The built-in marketplace provides the following plugins:
| Plugin | Type | Description |
|---|---|---|
| SherpaOnnx | Transcription | Local ASR with Parakeet and Canary models |
| OpenAI | Transcription + LLM | OpenAI Whisper and GPT models |
| Groq | Transcription + LLM | Groq Whisper and Llama models |
| Google Gemini | LLM | Gemini 2.5 Flash, Pro, and Flash Lite |
| AssemblyAI | Transcription | AssemblyAI speech-to-text |
| Deepgram | Transcription | Deepgram Nova ASR |
| OpenAI Compatible | Transcription + LLM | Any OpenAI-compatible server (Ollama, LM Studio, vLLM) |
| Linear | Action | Create Linear issues from transcriptions |
| Obsidian | Action | Create Obsidian notes from transcriptions |
| Script | Action | Run custom scripts with transcription data |
| LiveTranscript | Action | Floating live transcription window |
| Webhook | Event | HTTP notifications for transcription events |
| Interface | Purpose |
|---|---|
ITranscriptionEnginePlugin |
Cloud/custom transcription (e.g., Whisper API) |
ILlmProviderPlugin |
LLM chat completions (e.g., translation, course correction) |
IPostProcessorPlugin |
Post-processing pipeline (text cleanup, formatting) |
IActionPlugin |
Custom actions triggered by transcription events |
ITypeWhisperPlugin |
Event observer (e.g., webhook, logging) |
The SDK includes helpers for OpenAI-compatible APIs:
OpenAiTranscriptionHelper— multipart/form-data upload for Whisper-compatible endpointsOpenAiChatHelper— chat completion requestsOpenAiApiHelper— shared HTTP error handling
typewhisper-win/
├── src/
│ ├── TypeWhisper.Core/ # Core logic (net10.0)

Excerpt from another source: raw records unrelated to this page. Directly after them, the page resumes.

(** What a valid entry leaves. *)
Lemma setAll_bits_eq bits s :
  wf_buttons s -> is_bits24 bits = true ->
  setAll bits s =
  (with_b4 "OK"
     (with_coils
        (client_coils s ++ coil_writes (map truthy (list_ascii_of_string bits)))
        (with_b4 "OK"
           (with_displayBin bits
              (with_buttons
                 (zip (map fst (self_buttons s))
                      (map truthy (list_ascii_of_string bits)))
                 (with_k bits s))))), Ok tt).
Proof.
  intros Hwf Hb. apply is_bits24_true in Hb. destruct Hb as [Hlen Hbits].
  assert (Hl : length (list_ascii_of_string bits)
               = length (map fst (self_buttons s))).
  { rewrite length_map, length_chars, Hlen.
    symmetry. apply wf_buttons_length, Hwf. }
  rewrite (setAll_24_eq _ _ Hwf Hlen), loop_spec_digits.
  2:{ apply forallb_bit_digit, Hbits. }
  2:{ rewrite length_map in Hl. symmetry. exact Hl. }
  rewrite binstring_of_zip, string_of_list_ascii_of_string by auto.
  rewrite snd_zip by (rewrite length_map; lia).
  reflexivity.
Qed.

Lemma setAll_bits_string bits s :
  wf_buttons s -> is_bits24 bits = true ->
  currentBinaryString (fst (setAll bits s)) = bits.
Proof.
  intros Hwf Hb. rewrite (setAll_bits_eq _ _ Hwf Hb).
  apply is_bits24_true in Hb. destruct Hb as [Hlen Hbits].
  unfold currentBinaryString. cbn [fst self_buttons with_b4 with_coils
    with_displayBin with_buttons].
  rewrite binstring_of_zip, string_of_list_ascii_of_string; auto.
  rewrite length_map, length_chars, Hlen.
  symmetry. apply wf_buttons_length, Hwf.
Qed.

(** X1. [getButtonsState] only reads the buttons: whatever their state it
    returns normally, leaves them and the input field as they are, shows
    their string, sets the status to "OK" and writes one coil per button,
    in index order, with the button's state. *)
Theorem getButtonsState_reads_only (s : state) :
  snd (getButtonsState s) = Ok tt /\
  self_buttons (fst (getButtonsState s)) = self_buttons s /\
  self_k (fst (getButtonsState s)) = self_k s /\
  self_displayBin (fst (getButtonsState s)) = currentBinaryString s /\
  self_b4 (fst (getButtonsState s)) = "OK" /\
  client_coils (fst (getButtonsState s)) =
    client_coils s ++ zip (seq 0 (length (self_buttons s)))
                          (map snd (self_buttons s)).
Proof.
  rewrite getButtonsState_spec. unfold coil_writes. rewrite length_map.
  repeat split.
Qed.

Lemma toggle_notin k l : k ∉ map fst l -> toggle k l = l.
Proof.
  induction l as [|[k' c] l IH]; simpl; intros Hk; [reflexivity|].
  rewrite not_elem_of_cons in Hk. destruct Hk as [Hne Hk].
  destruct (String.eqb_spec k' k); [congruence|]. f_equal; auto.
Qed.

Lemma toggle_lookup l : forall i k b,
  NoDup (map fst l) -> l !! i = Some (k, b) ->
  toggle k l = <[i := (k, negb b)]> l.
Proof.
  induction l as [|[k' c] l IH]; intros i k b Hnd Hi; [discriminate|].
  simpl in Hnd. apply NoDup_cons in Hnd. destruct Hnd as [Hk' Hnd].
  destruct i as [|i]; simpl in Hi.
  - injection Hi as -> ->. simpl. rewrite String.eqb_refl.
    f_equal. apply toggle_notin, Hk'.
  - simpl. destruct (String.eqb_spec k' k) as [->|Hne].
    + exfalso. apply Hk'. apply list_elem_of_fmap.
      exists (k, b). split; [reflexivity|].
      apply list_elem_of_lookup. eauto.
    + f_equal. eapply IH; eauto.
Qed.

│ │ ├── Data/ # SQLite database with migrations
│ │ ├── Interfaces/ # Service contracts
│ │ ├── Models/ # Profile, AppSettings, ModelInfo, TermPack, etc.

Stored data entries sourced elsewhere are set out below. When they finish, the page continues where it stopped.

(** X10: arcDistance is symmetric in the two radials: exchanging the start
    and end radial texts, with the same arcing DME text, gives the same
    arc. *)
Theorem arcDistance_symmetric (v v' : store) :
  v' !! "startRadial" = v !! "endRadial" ->
  v' !! "endRadial" = v !! "startRadial" ->
  v' !! "arcingDME" = v !! "arcingDME" ->
  arcDistance_compute v' = arcDistance_compute v.
Proof.
  intros Hs He Hd. unfold arcDistance_compute, prop. rewrite Hs, He, Hd.
  now rewrite abs_sub_comm.
Qed.

Lemma arcDistance_symmetric_witness :
  arcDistance_compute
    (store_of [("startRadial", "090"); ("endRadial", "045"); ("arcingDME", "12")])
  = arcDistance_compute
      (store_of [("startRadial", "045"); ("endRadial", "090"); ("arcingDME", "12")]).
Proof. apply arcDistance_symmetric; reflexivity. Defined.

(** X11: in vvi the TAS in NM/min takes precedence: when its text parses to
    a finite Number, the output is gradient times that Number and the
    NM/hr text is ignored, whatever it is. *)
Theorem vvi_prefers_tas_per_minute (v : store) (t : float) (hr : string) :
  toNum (prop v "tasNMmin") None = Some t ->
  vvi_compute v
  = [("vviFPM", Some (mul (num (toNum (prop v "gradientFtPerNM") fallback0)) t))]
  /\ vvi_compute (setField "tasNMhr" hr v) = vvi_compute v.
Proof.
  intros Ht.
  assert (Ht' : toNum (prop (setField "tasNMhr" hr v) "tasNMmin") None = Some t).
  { unfold prop, setField. rewrite lookup_insert_ne by discriminate. exact Ht. }
  assert (Hg : prop (setField "tasNMhr" hr v) "gradientFtPerNM"
               = prop v "gradientFtPerNM").
  { unfold prop, setField. now rewrite lookup_insert_ne by discriminate. }
  rewrite !vvi_compute_value. cbv zeta. now rewrite Ht, Ht', Hg.
Qed.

│ │ └── Translation/ # MarianTokenizer, MarianConfig (local ONNX translation)
│ ├── TypeWhisper.PluginSDK/ # Plugin SDK (net10.0-windows)

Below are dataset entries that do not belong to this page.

(** The responses of a sequence of requests, and the state they leave. *)
Fixpoint run (qs : list request) (s : system) : list response * system :=
  match qs with
  | [] => ([], s)
  | q :: qs' =>
      let '(resp, s') := handle q s in
      let '(resps, s'') := run qs' s' in
      (resp :: resps, s'')
  end.

(** ** Facts about the leaderboard *)

Lemma ascending_run_app prev l run rest :
  ascending_run prev l = (run, rest) -> l = run ++ rest.
Proof.
  revert prev run rest. induction l as [|x l IH]; simpl; intros prev run rest H.
  - now inversion H.
  - destruct (item_lt x prev); [now inversion H|].
    destruct (ascending_run x l) as [run' rest'] eqn:E. inversion H; subst.
    simpl. f_equal. eapply IH, E.
Qed.

Lemma descending_run_app prev l run rest :
  descending_run prev l = (run, rest) -> l = run ++ rest.
Proof.
  revert prev run rest. induction l as [|x l IH]; simpl; intros prev run rest H.
  - now inversion H.
  - destruct (item_lt x prev); [|now inversion H].
    destruct (descending_run x l) as [run' rest'] eqn:E. inversion H; subst.
    simpl. f_equal. eapply IH, E.
Qed.

Lemma count_run_perm l run rest :
  count_run l = (run, rest) -> run ++ rest ≡ₚ l.
Proof.
  destruct l as [|x [|y l]]; simpl; intros H; try (inversion H; reflexivity).
  destruct (item_lt y x).
  - destruct (descending_run y l) as [run' rest'] eqn:E. inversion H; subst.
    apply descending_run_app in E. rewrite E, reverse_Permutation. reflexivity.
  - destruct (ascending_run y l) as [run' rest'] eqn:E. inversion H; subst.
    apply ascending_run_app in E. now rewrite E.
Qed.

│ │ ├── Helpers/ # OpenAiChatHelper, OpenAiTranscriptionHelper
│ │ └── Models/ # PluginManifest, PluginEvents, etc.
│ └── TypeWhisper.Windows/ # WPF UI layer (net10.0-windows, WPF-UI Fluent Design)
│ ├── Controls/ # HotkeyRecorderControl, MicLevelMeter
│ ├── Native/ # P/Invoke, KeyboardHook
│ ├── Services/
│ │ ├── Plugins/ # PluginLoader, PluginManager, PluginEventBus, PluginRegistryService
│ │ └── Providers/ # LocalProviderBase
│ ├── ViewModels/ # MVVM view models
│ ├── Views/ # MainWindow, SettingsWindow, WelcomeWindow, sections
│ ├── Resources/ # Icons, sounds, silero_vad.onnx
│ └── App.xaml.cs # Composition root
├── plugins/ # Plugin source (distributed via marketplace)
│ ├── TypeWhisper.Plugin.OpenAi/ # OpenAI transcription + LLM
│ ├── TypeWhisper.Plugin.Groq/ # Groq transcription + LLM
│ ├── TypeWhisper.Plugin.Gemini/ # Google Gemini LLM
│ ├── TypeWhisper.Plugin.OpenAiCompatible/ # OpenAI-compatible servers
│ ├── TypeWhisper.Plugin.SherpaOnnx/ # Local ASR (Parakeet, Canary)
│ ├── TypeWhisper.Plugin.AssemblyAi/ # AssemblyAI transcription
│ ├── TypeWhisper.Plugin.Deepgram/ # Deepgram transcription
│ ├── TypeWhisper.Plugin.Linear/ # Linear issue creation
│ ├── TypeWhisper.Plugin.Obsidian/ # Obsidian note creation
│ ├── TypeWhisper.Plugin.Script/ # Custom script execution
│ ├── TypeWhisper.Plugin.LiveTranscript/ # Live transcription window
│ └── TypeWhisper.Plugin.Webhook/ # Webhook event notifications
└── tests/
├── TypeWhisper.Core.Tests/ # xUnit + Moq, in-memory SQLite
└── TypeWhisper.PluginSystem.Tests/ # Plugin infrastructure tests
Patterns: MVVM with CommunityToolkit.Mvvm. App.xaml.cs is the composition root. SQLite for persistence with a custom migration pattern. Plugin system with AssemblyLoadContext isolation and manifest-based discovery. Post-processing pipeline with priority-based ordering.
Key dependencies: NAudio (audio), NHotkey.Wpf (hotkeys), WPF-UI (Fluent Design), Microsoft.ML.OnnxRuntime (local translation), Velopack (updates), H.NotifyIcon.Wpf (system tray).
GPLv3 — see LICENSE for details. Commercial licensing available — see LICENSE-COMMERCIAL.md. Trademark policy — see TRADEMARK.md.